Saved data entries
Lemma forRange_ensures {A} (body : nat -> A -> prober unit)
  (P : nat -> World -> Prop) :
  (forall i x, preserves keepsGauges (body i x)) ->
  (forall i w w', keepsGauges w w' -> P i w -> P i w') ->
  (forall i x, ensures (P i) (body i x)) ->
  forall l i w u w', forRange body i l w = (Next u, w') ->
  forall k, (k < length l)%nat -> P (i + k)%nat w'.
Proof.
  intros Hpres Hmono Hens. induction l as [|x l IH]; intros i w u w' H k Hk;
    simpl in *; [lia|].
  apply bind_Next in H as ([] & w1 & H1 & H2).
  destruct k as [|k].
  - rewrite Nat.add_0_r. eapply Hmono; [|eapply Hens, H1].
    eapply (preserves_forRange keepsGauges keepsGauges_refl keepsGauges_trans), H2.
    exact Hpres.
  - replace (i + S k)%nat with (S i + k)%nat by lia.
    eapply IH; [exact H2|lia].
Qed.

Lemma ensures_Rev1_callBody libs ep params target i m lvs :
  labelsAt id params target i lvs ->
  ensures (hasGauge lvs) (Rev1.callBody libs ep params target i m).
Proof.
  intros Hl. unfold Rev1.callBody. cbv zeta.
  repeat (apply ensures_bind_r; intros ?). now apply ensures_Rev1_setGauge.
Qed.

Lemma ensures_Rev1_batchBody libs params target results i e lvs :
  labelsAt id params target i lvs ->
  ensures (hasGauge lvs) (Rev1.batchBody libs params target results i e).
Proof.
  intros Hl. unfold Rev1.batchBody. cbv zeta.
  repeat (apply ensures_bind_r; intros ?). now apply ensures_Rev1_setGauge.
Qed.

Lemma ensures_Rev2_callBody libs ep params target i m lvs :
  labelsAt GoStrings.TrimSpace params target i lvs ->
  ensures (hasGauge lvs) (Rev2.callBody libs ep params target i m).
Proof.
  intros Hl. unfold Rev2.callBody. cbv zeta.
  repeat (apply ensures_bind_r; intros ?). now apply ensures_Rev2_setGauge.
Qed.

▸ **What the task requires**: Every entry shown above should be transcribed without alteration.

▸ **Exercise result**:
Lemma forRange_ensures {A} (body : nat -> A -> prober unit)
  (P : nat -> World -> Prop) :
  (forall i x, preserves keepsGauges (body i x)) ->
  (forall i w w', keepsGauges w w' -> P i w -> P i w') ->
  (forall i x, ensures (P i) (body i x)) ->
  forall l i w u w', forRange body i l w = (Next u, w') ->
  forall k, (k < length l)%nat -> P (i + k)%nat w'.
Proof.
  intros Hpres Hmono Hens. induction l as [|x l IH]; intros i w u w' H k Hk;
    simpl in *; [lia|].
  apply bind_Next in H as ([] & w1 & H1 & H2).
  destruct k as [|k].
  - rewrite Nat.add_0_r. eapply Hmono; [|eapply Hens, H1].
    eapply (preserves_forRange keepsGauges keepsGauges_refl keepsGauges_trans), H2.
    exact Hpres.
  - replace (i + S k)%nat with (S i + k)%nat by lia.
    eapply IH; [exact H2|lia].
Qed.

Lemma ensures_Rev1_callBody libs ep params target i m lvs :
  labelsAt id params target i lvs ->
  ensures (hasGauge lvs) (Rev1.callBody libs ep params target i m).
Proof.
  intros Hl. unfold Rev1.callBody. cbv zeta.
  repeat (apply ensures_bind_r; intros ?). now apply ensures_Rev1_setGauge.
Qed.

Lemma ensures_Rev1_batchBody libs params target results i e lvs :
  labelsAt id params target i lvs ->
  ensures (hasGauge lvs) (Rev1.batchBody libs params target results i e).
Proof.
  intros Hl. unfold Rev1.batchBody. cbv zeta.
  repeat (apply ensures_bind_r; intros ?). now apply ensures_Rev1_setGauge.
Qed.

Lemma ensures_Rev2_callBody libs ep params target i m lvs :
  labelsAt GoStrings.TrimSpace params target i lvs ->
  ensures (hasGauge lvs) (Rev2.callBody libs ep params target i m).
Proof.
  intros Hl. unfold Rev2.callBody. cbv zeta.
  repeat (apply ensures_bind_r; intros ?). now apply ensures_Rev2_setGauge.
Qed.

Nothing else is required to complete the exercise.